Once we notice that the principles of “revolutionary legality” and “revolutionary idea” do not have any specific legal meaning, and hence that the decision of whether the application of a statute is compatible with these principles is left to the institution applying the norm and depends on how this institution appraises the factual circumstances, we arrive at the following conclusion: the concept of a general norm which is binding for those applying it is unknown to Soviet law. The Soviet State, making the content of a decision dependent on the will of the organ issuing the decision, turns every decision into an administrative act with unlimited discretion (overturning a decision of a lower organ by a higher organ is based on considerations of purpose and not violation of the norm; it is based on a different appraisal of the factual circumstances by the higher organ, and hence it does not qualify discretion). Each organ is simultaneously a legislator, an administrator, and a judge. Not only by declaring in the constitution that the same organs perform legislative and executive functions, but also through the principle of revolutionary legality Soviet law rejected the principle of separation of powers.
1) The revolution is a period when […] pre-Revolutionary law no longer exists, and a new one has yet to develop. The Soviet State is revolution made permanent, for it is a state where the old law has been destroyed, and the creation of a new one has been postponed until some distant and mythical future.

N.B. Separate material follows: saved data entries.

Definition processMessage (s : RpcServerPb) (data : str) (a : A) : Call * A :=
  match request_from data with
  | None => (sendError 0 (-32700) (#"Parse error"), a)
  | Some request =>
      let key := service request ++ #"." ++ method request in
      match methods_ s !! key with
      | None => (sendError (id request) (-32601) (#"Method not found: " ++ key), a)
      | Some f =>
          match requestCreators_ s !! key, responseCreators_ s !! key with
          | Some t1, Some t2 =>
              match ParseFromString t1 (params request) with
              | None => (sendError (id request) (-32602) (#"Invalid params"), a)
              | Some reqMsg =>
                  let '(o, a1) := f reqMsg (make_unique t2) a in
                  (match o with
                   | Done respMsg => sendResponse (id request) respMsg
                   | Throws what => sendError (id request) (-32603) (#"Internal error: " ++ what)
                   | ThrowsOther => sendError (id request) (-32603) (#"Unknown internal error")
                   end, a1)
              end
          | _, _ => (sendError (id request) (-32603) (#"Internal error"), a)
          end
      end
  end.

Section Loop.
Context {B : Type} `{ByteQueue B}.

(** [while (buf->readableBytes() >= 4)]; a turn that goes on has consumed a
    frame, so that the number of bytes is fuel enough. *)
Fixpoint message_loop (fuel : nat) (s : RpcServerPb) (buf : B) (a : A) : list Call * Exit * B * A :=
  match fuel with
  | O => ([], Drained, buf, a)
  | S f =>
      if negb (4 <=? bq_readable buf) then ([], Drained, buf, a)
      else
        let len := get32 (bq_contents buf) in
        if (len <=? 0)%Z || (kMaxFrameSize <? len)%Z
        then ([sendError 0 (-32600) (#"Invalid frame size"); Shutdown], BadFrame, buf, a)
        else if (Z.of_nat (bq_readable buf) <? 4 + len)%Z then ([], WaitMore, buf, a)
        else
          let buf1 := bq_retrieve buf 4 in
          let data := take (Z.to_nat len) (bq_contents buf1) in
          let buf2 := bq_retrieve buf1 (Z.to_nat len) in
          let '(out, a1) := processMessage s data a in
          let '(outs, e, buf3, a2) := message_loop f s buf2 a1 in (out :: outs, e, buf3, a2)
  end.

Definition onMessage (s : RpcServerPb) (buf : B) (a : A) : list Call * Exit * B * A :=
  message_loop (S (bq_readable buf)) s buf a.

End Loop.
End Server.

(** ** The length prefix *)

Lemma length_frame data : length (frame data) = 4 + length data.
Proof. done. Qed.

Lemma get32_put32 n rest : (0 ≤ n < 2 ^ 31)%Z → get32 (put32 n ++ rest) = n.
Proof.
  intros Hn. unfold get32, put32. cbn [fmap list_fmap app take foldl].
  rewrite !u8_of_chr by (apply Z.mod_pos_bound; lia).
  rewrite take_0. cbn [foldl]. match goal with |- i32 ?m = _ => replace m with n; [unfold i32; rewrite Z.mod_small; lia|] end.
  change (2 ^ 8)%Z with 256%Z. change (2 ^ 16)%Z with 65536%Z. change (2 ^ 24)%Z with 16777216%Z. Z.to_euclidean_division_equations; lia.
Qed.

Lemma get32_app s rest : 4 ≤ length s → get32 (s ++ rest) = get32 s.
Proof. intros Hs. unfold get32. by rewrite take_app_le by lia. Qed.

(** A message the server takes. *)
Definition sized (data : str) : Prop := (1 ≤ zlen data ≤ kMaxFrameSize)%Z.

Lemma get32_frame data rest : sized data → get32 (frame data ++ rest) = zlen data.
Proof.
  intros [? Hd]. unfold kMaxFrameSize in Hd. unfold frame. rewrite <-app_assoc, get32_put32; unfold u32; rewrite Z.mod_small; lia.
Qed.

(** The beginning of a message, or nothing. *)
Definition partial (tail : str) : Prop :=
  length tail < 4 ∨ (1 ≤ get32 tail ≤ kMaxFrameSize)%Z ∧ (zlen tail < 4 + get32 tail)%Z.

Lemma partial_prefix x y : partial (x ++ y) → partial x.
Proof.
  unfold partial. destruct (decide (length x < 4)) as [?|Hx]; [by left|].
  rewrite get32_app by lia. intros [Hl|[? Hl]]; [len; lia|]. right. split; [done|]. len; lia.
Qed.

Lemma partial_frame data x y : sized data → x ++ y = frame data → y ≠ [] → partial x.
Proof.
  intros Hd Hxy Hy. destruct (decide (length x < 4)) as [?|Hx]; [by left|]. right.
  assert (Hg : get32 x = zlen data).
  { rewrite <-(get32_app x y), Hxy by lia. rewrite <-(app_nil_r (frame data)). by apply get32_frame. }
  rewrite Hg. split; [exact Hd|]. apply (f_equal length) in Hxy. destruct y; [done|]. revert Hxy. rewrite length_frame. len; lia.
Qed.

(** However a stream of messages is cut, its first part is some messages and
    the beginning of another. *)
Lemma cut_stream datas tail x y :
  Forall sized datas → partial tail → x ++ y = mjoin (frame <$> datas) ++ tail →
  ∃ done_ left_ p, datas = done_ ++ left_ ∧ x = mjoin (frame <$> done_) ++ p ∧ partial p ∧
    p ++ y = mjoin (frame <$> left_) ++ tail.
Proof.
  intros Hd Ht. revert x. induction Hd as [|d datas Hsz Hd IH]; intros x Hxy.
  - exists [], [], x. cbn in *. split_and!; [done|done| |done]. eapply partial_prefix. by rewrite Hxy.
  - rewrite fmap_cons, mjoin_cons, <-app_assoc in Hxy. apply app_eq_inv in Hxy as [(z & Hx & Hy)|(z & Hx & Hy)].
    + destruct (IH z (eq_sym Hy)) as (d1 & d2 & p & -> & -> & Hp & Heq). exists (d :: d1), d2, p.
      rewrite fmap_cons, mjoin_cons, <-app_assoc. done.
    + destruct z as [|c z].
      * rewrite app_nil_r in Hx. exists [d], datas, []. rewrite fmap_cons, mjoin_cons. cbn. rewrite !app_nil_r.
        split_and!; [done|done|left; cbn; lia|done].
      * exists [], (d :: datas), x. split_and!; [done|done| |].
        -- eapply partial_frame; [done|by rewrite Hx|done].
        -- rewrite fmap_cons, mjoin_cons, Hx, Hy, <-!app_assoc. done.
Qed.

(** ** What the server does with a stream of messages *)

Section Stream.
Context {M T A : Type} `{Wire M T} {B : Type} `{ByteQueue B}.
Local Abbreviation RpcServerPb := (@RpcServerPb M T A).

(** The messages, one after the other. *)
Fixpoint answers (s : RpcServerPb) (datas : list str) (a : A) : list Call * A :=
  match datas with
  | [] => ([], a)
  | d :: datas => let '(c, a1) := processMessage s d a in let '(cs, a2) := answers s datas a1 in (c :: cs, a2)
  end.

Lemma answers_app s d1 d2 a :
  answers s (d1 ++ d2) a
  = (let '(c1, a1) := answers s d1 a in let '(c2, a2) := answers s d2 a1 in (c1 ++ c2, a2)).
Proof.
  revert a. induction d1 as [|d d1 IH]; intros a; cbn [app answers]; [by destruct (answers s d2 a)|].
  destruct (processMessage s d a) as [c a1]. rewrite IH. destruct (answers s d1 a1) as [c1 a2].
  by destruct (answers s d2 a2).
Qed.

(** What arrives is appended to the buffer and the callback runs. *)
Fixpoint receive (s : RpcServerPb) (buf : B) (chunks : list str) (a : A) : list Call * B * A :=
  match chunks with
  | [] => ([], buf, a)
  | c :: chunks =>
      let '(outs, _, buf1, a1) := onMessage s (bq_append buf c) a in
      let '(outs', buf2, a2) := receive s buf1 chunks a1 in (outs ++ outs', buf2, a2)
  end.

Lemma loop_partial f (s : RpcServerPb) (buf : B) a :
  bq_valid buf → partial (bq_contents buf) →
  ∃ e, message_loop (S f) s buf a = ([], e, buf, a) ∧ e ≠ BadFrame.
Proof.
  intros Hv Hp. cbn [message_loop]. rewrite (bq_readable_ok buf Hv). destruct Hp as [Hl|[[Hg1 Hg2] Hl]].
  - exists Drained. rewrite (proj2 (Nat.leb_gt _ _)) by lia. done.
  - destruct (4 <=? length (bq_contents buf)); [|by exists Drained]. exists WaitMore. cbn [negb].
    rewrite (proj2 (Z.leb_gt _ _)), (proj2 (Z.ltb_ge _ _)) by lia. cbn [orb].
    rewrite (proj2 (Z.ltb_lt _ _)) by len. done.
Qed.

Lemma loop_message f (s : RpcServerPb) (buf : B) data rest a :
  bq_valid buf → sized data → bq_contents buf = frame data ++ rest → ∃ buf2,
  bq_valid buf2 ∧ bq_contents buf2 = rest ∧
  message_loop (S f) s buf a
  = (let '(out, a1) := processMessage s data a in
     let '(outs, e, buf3, a2) := message_loop f s buf2 a1 in (out :: outs, e, buf3, a2)).
Proof.
  intros Hv Hd Hc. destruct (bq_retrieve_ok buf 4 Hv) as [Hv1 Hc1].
  destruct (bq_retrieve_ok (bq_retrieve buf 4) (length data) Hv1) as [Hv2 Hc2].
  assert (E1 : bq_contents (bq_retrieve buf 4) = data ++ rest) by (by rewrite Hc1, Hc).
  exists (bq_retrieve (bq_retrieve buf 4) (length data)). rewrite Hc2, E1, drop_app_length. split; [done|]. split; [done|].
  cbn [message_loop]. rewrite (bq_readable_ok buf Hv), Hc, get32_frame by done. destruct Hd as [Hd1 Hd2].
  rewrite length_app, length_frame. cbn [Nat.leb negb plus].
  rewrite (proj2 (Z.leb_gt _ _)), (proj2 (Z.ltb_ge _ _)) by lia. cbn [orb].
  rewrite (proj2 (Z.ltb_ge _ _)) by len. unfold zlen. by rewrite Nat2Z.id, E1, take_app_length.
Qed.

Lemma loop_stream f (s : RpcServerPb) (buf : B) datas tail a :
  bq_valid buf → Forall sized datas → partial tail → bq_contents buf = mjoin (frame <$> datas) ++ tail →
  length datas < f → ∃ e buf',
  message_loop f s buf a = (let '(outs, a') := answers s datas a in (outs, e, buf', a')) ∧
  bq_valid buf' ∧ bq_contents buf' = tail ∧ e ≠ BadFrame.
Proof.
  intros Hv Hd Ht. revert f buf a Hv. induction Hd as [|d datas Hsz Hd IH]; intros f buf a Hv Hc Hf.
  - cbn in Hc. destruct f as [|f]; [cbn in Hf; lia|].
    destruct (loop_partial f s buf a Hv) as (e & Heq & He); [by rewrite Hc|]. by exists e, buf.
  - cbn [length] in Hf. destruct f as [|f]; [lia|]. rewrite fmap_cons, mjoin_cons, <-app_assoc in Hc.
    destruct (loop_message f s buf d _ a Hv Hsz Hc) as (buf2 & Hv2 & Hc2 & ->). cbn [answers].
    destruct (processMessage s d a) as [out a1].
    destruct (IH f buf2 a1 Hv2 Hc2) as (e & buf' & -> & Hv' & Hc' & He); [lia|].
    exists e, buf'. by destruct (answers s datas a1).
Qed.

Lemma stream_length datas : length datas ≤ length (mjoin (frame <$> datas)).
Proof. induction datas as [|d datas IH]; [done|]. rewrite fmap_cons, mjoin_cons, length_app, length_frame. cbn [length]. lia. Qed.

Lemma stream_served (s : RpcServerPb) (buf : B) (chunks datas : list str) (tail : str) (a : A)
    (Hv : bq_valid buf) (Hp : partial (bq_contents buf)) (Hd : Forall sized datas) (Ht : partial tail)
    (Hc : bq_contents buf ++ mjoin chunks = mjoin (frame <$> datas) ++ tail) :
  ∃ buf',
    receive s buf chunks a = (let '(outs, a') := answers s datas a in (outs, buf', a')) ∧
    bq_valid buf' ∧ bq_contents buf' = tail.
Proof.
  revert buf datas a Hv Hp Hd Hc. induction chunks as [|c chunks IH]; intros buf datas a Hv Hp Hd Hc; cbn [receive].
  - cbn in Hc. rewrite app_nil_r in Hc. destruct datas as [|d datas]; [by exists buf|].
    destruct (loop_message 0 s buf d (mjoin (frame <$> datas) ++ tail) a Hv) as (buf2 & _ & _ & Hm);
      [by inversion Hd|by rewrite Hc, fmap_cons, mjoin_cons, app_assoc|].
    destruct (loop_partial 0 s buf a Hv Hp) as (e & He & _). rewrite He in Hm. by destruct (processMessage s d a).
  - rewrite mjoin_cons, app_assoc in Hc. destruct (bq_append_ok buf c Hv) as [Hv1 Hc1].
    rewrite <-Hc1 in Hc. destruct (cut_stream datas tail _ _ Hd Ht Hc) as (d1 & d2 & p & -> & E1 & Hp1 & E2).
    apply Forall_app in Hd as [Hd1 Hd2].
    destruct (loop_stream (S (bq_readable (bq_append buf c))) s (bq_append buf c) d1 p a Hv1 Hd1 Hp1 E1)
      as (e & buf1 & Ho & Hv2 & Hc2 & _).
    { rewrite (bq_readable_ok _ Hv1), E1, length_app. pose proof (stream_length d1). lia. }
    unfold onMessage. rewrite Ho, answers_app. destruct (answers s d1 a) as [o1 a1].
    rewrite <-Hc2 in E2. rewrite <-Hc2 in Hp1.
    destruct (IH buf1 d2 a1 Hv2 Hp1 Hd2 E2) as (buf' & -> & Hv' & Hc'). exists buf'. by destruct (answers s d2 a1).
Qed.

(** C29: remote calls are served in order.  Whatever the buffer, and however the
    bytes of a stream of messages of admissible length are cut into reads, the
    server answers exactly these messages, one reply each and in their order,
    and keeps the beginning of the next one. *)
Theorem messages_in_order (s : RpcServerPb) (buf : B) (chunks datas : list str) (tail : str) (a : A)
    (Hv : bq_valid buf) (Hp : partial (bq_contents buf)) (Hd : Forall sized datas) (Ht : partial tail)
    (Hc : bq_contents buf ++ mjoin chunks = mjoin (frame <$> datas) ++ tail) :
  ∃ buf',
    receive s buf chunks a = (let '(outs, a') := answers s datas a in (outs, buf', a')) ∧
    bq_valid buf' ∧ bq_contents buf' = tail.
Proof. by apply stream_served. Qed.
Lemma enqueue_ok p idx t : pool_ok p → pool_ok (enqueue p idx t).2.
Proof.
  intros Hok. unfold enqueue. destruct (workers_ p !! idx) as [w|] eqn:Hw; [|done].
  destruct (maxQueueDepth_ p <=? length (queue w)) eqn:Ed; cbn [snd].
  - intros i w' Hw'. eapply worker_ok_same; [|by apply Hok]. done.
  - apply Nat.leb_gt in Ed. eapply pool_ok_one; [done|by apply (alter_insert_worker _ _ w)| |].
    + intros j _. split_and!; try done. cbn. intros. by right.
    + intros w0 Hw0 [H1 H2 H3 H4 H5]. rewrite Hw in Hw0. injection Hw0 as <-. split; cbn; try done.
      * rewrite H1. unfold current. cbn. by rewrite !app_assoc.
      * rewrite length_app. cbn. lia.
      * intros _. right. by left.
Qed.

Lemma not_removed (l : list nat) k idx j : l !! k = Some idx → j ≠ idx → j ∈ l → j ∈ delete k l.
Proof. intros Hk Hne Hj. rewrite (delete_Permutation l k idx Hk) in Hj. by apply elem_of_cons in Hj as [->|]. Qed.

Lemma act_ok p a p' : pool_ok p → act p a = Some p' → pool_ok p'.
Proof.
  intros Hok. destruct a as [| | |t|key t|k|k|i|i|i]; cbn [act].
  - case_match eqn:Eg; [|done]. intros [= <-]. unfold start. destruct (running_ p) eqn:Er; [done|].
    intros i w. cbn [set_workers set_running workers_]. rewrite list_lookup_fmap. intros (w0 & Hw0 & ->)%fmap_Some.
    pose proof (Hok i w0 Hw0) as [H1 H2 H3 H4 H5].
    apply andb_prop in Eg as [_ Eg]. rewrite forallb_forall in Eg. specialize (Eg w0).
    rewrite orb_false_r in Eg. rewrite bool_decide_eq_true in Eg.
    assert (Hp : place w0 = Unstarted ∨ place w0 = Exited) by (apply Eg; apply list_elem_of_In; by eapply list_elem_of_lookup_2).
    split; cbn; try done. rewrite H1. unfold current. by destruct Hp as [-> | ->].
  - intros [= <-]. unfold stop_flag. destruct (running_ p) eqn:Er; [|done]. intros i w Hw. cbn in Hw.
    destruct (Hok i w Hw) as [H1 H2 H3 H4 H5]. split; cbn; try done. intros _. right. apply elem_of_seq.
    unfold size. apply lookup_lt_Some in Hw. lia.
  - unfold stop_notify. destruct (stopping p) as [|i rest] eqn:Es; [done|]. intros [= <-].
    eapply pool_ok_one; [done|reflexivity| |].
    + intros j Hj. split_and!; try done. rewrite Es. cbn. intros [->|]%elem_of_cons; done.
    + intros w _. by apply wake_ok.
  - intros [= <-] i w. rewrite (proj2 (submit_same p t i)). intros Hw. eapply worker_ok_same; [apply submit_same|by apply Hok].
  - intros [= <-] i w. rewrite (proj2 (affinity_same p key t i)). intros Hw. eapply worker_ok_same; [apply affinity_same|by apply Hok].
  - destruct (checked p !! k) as [[idx t]|]; [|done]. intros [= <-]. apply enqueue_ok. intros i w Hw.
    eapply worker_ok_same; [|by apply Hok]. done.
  - destruct (notifying p !! k) as [idx|] eqn:Ek; [|done]. intros [= <-]. eapply pool_ok_one; [done|reflexivity| |].
    + intros j Hj. split_and!; try done. cbn. by eapply not_removed.
    + intros w _. by apply wake_ok.
  - by apply worker_step_ok.
  - by apply worker_step_ok.
  - intros [= <-]. eapply pool_ok_one; [done|reflexivity|done|]. intros w _. by apply wake_ok.
Qed.

Lemma threads_new_ok n d : pool_ok (ThreadPool_new n d).
Proof.
  intros i w Hw. cbn in Hw. apply lookup_replicate in Hw as [-> _]. split; cbn; try done; lia.
Qed.

Lemma threads_run_ok acts p p' : pool_ok p → run p acts = Some p' → pool_ok p'.
Proof.
  revert p. induction acts as [|a acts IH]; intros p Hok Hr; [by injection Hr as <-|]. cbn [run] in Hr.
  destruct (act p a) as [p1|] eqn:Ea; [|done]. cbn [mbind option_bind] in Hr. eapply IH; [|exact Hr]. by eapply act_ok.
Qed.

(** Workers run what they were given, in order, once.  In any interleaving,
    the tasks a worker has run, the one it is in and its queue are together
    exactly the tasks put into its queue, in that order; the queue keeps its
    limit; and a worker that waits has nothing in its queue unless somebody is
    about to notify it, nor has it missed that the pool stops. *)
Theorem tasks_in_order (n d : nat) (acts : list Act) (p : ThreadPool) (i : nat) (w : Worker)
    (Hr : run (ThreadPool_new n d) acts = Some p) (Hw : workers_ p !! i = Some w) :
  accepted w = ran w ++ current w ++ queue w ∧ length (queue w) ≤ maxQueueDepth_ p ∧
  (place w = Waiting → (queue w = [] ∨ i ∈ notifying p) ∧ (running_ p = true ∨ i ∈ stopping p)).
Proof.
  destruct (threads_run_ok _ _ _ (threads_new_ok n d) Hr i w Hw) as [H1 H2 H3 H4 _]. auto.
Qed.

(** ** Stopping *)

(** The steps a worker's thread has still to do when nothing is added. *)
Definition weight (w : Worker) : nat :=
  2 * length (queue w) + match place w with Running _ => 2 | Ready | Waiting => 1 | Unstarted | Exited => 0 end.
Arguments weight : simpl never.
Definition steps_left (p : ThreadPool) : nat := sum_list (weight <$> workers_ p).

Definition is_worker_step (a : Act) : bool := match a with Look _ | Finish _ => true | _ => false end.
Definition worker_steps (acts : list Act) : nat := length (List.filter is_worker_step acts).

Lemma sum_weight w ws : sum_list (weight <$> w :: ws) = weight w + sum_list (weight <$> ws).
Proof. done. Qed.

Lemma sum_insert (ws : list Worker) i w w' k :
  ws !! i = Some w → weight w = k + weight w' → sum_list (weight <$> ws) = k + sum_list (weight <$> <[i := w']> ws).
Proof.
  revert i. induction ws as [|v ws IH]; intros [|i] Hw Hk; [done..| |].
  - injection Hw as ->. change (<[0 := w']> (w :: ws)) with (w' :: ws). rewrite !sum_weight. lia.
  - change (<[S i := w']> (v :: ws)) with (v :: <[i := w']> ws). rewrite !sum_weight, (IH i Hw Hk). lia.
Qed.

Lemma weight_wake w : weight (wake w) = weight w.
Proof. unfold wake, weight. by destruct (place w) eqn:E; cbn; rewrite ?E. Qed.

Lemma steps_wake p i : sum_list (weight <$> alter wake i (workers_ p)) = steps_left p.
Proof.
  unfold steps_left. f_equal. apply list_eq. intros j. rewrite !list_lookup_fmap.
  destruct (decide (j = i)) as [->|Hne]; [rewrite list_lookup_alter_eq|by rewrite list_lookup_alter_ne].
  destruct (workers_ p !! i); cbn; [by rewrite weight_wake|done].
Qed.

(** A pool that is stopping, and into which nobody puts anything any more. *)
Definition winding_down (p : ThreadPool) : Prop := running_ p = false ∧ checked p = [].

(** Two states in which the same was put into every queue. *)
Definition same_accepted (p p' : ThreadPool) : Prop := accepted <$> workers_ p' = accepted <$> workers_ p.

2) The revolution is a period when the self-conscious will of the new rulers enacts a utopia, which is their motivating force, their self-conscious, rationally conceived program. The Soviet State is a state where utopia is not enacted by the new rulers, but it is expected to enact itself in an organic, natural process of development, and the rulers confine themselves to removing factors which, in their view, constitute mechanical obstacles to natural progress.
3) The dictatorship of the proletariat is a system where the power exercised by the dictator is not restricted by any norm, except for the “revolutionary idea”, subject to his own interpretation, and he shifts the responsibility for exercising the dictatorship on the myth of materialist historiosophy. He is not constrained by anything but his faith. He commands the future to justify this faith. […]
The Soviet constitution displays a number of characteristic features, which mark it off clearly and sharply from the political system now dominant among states belonging to European-American civilization.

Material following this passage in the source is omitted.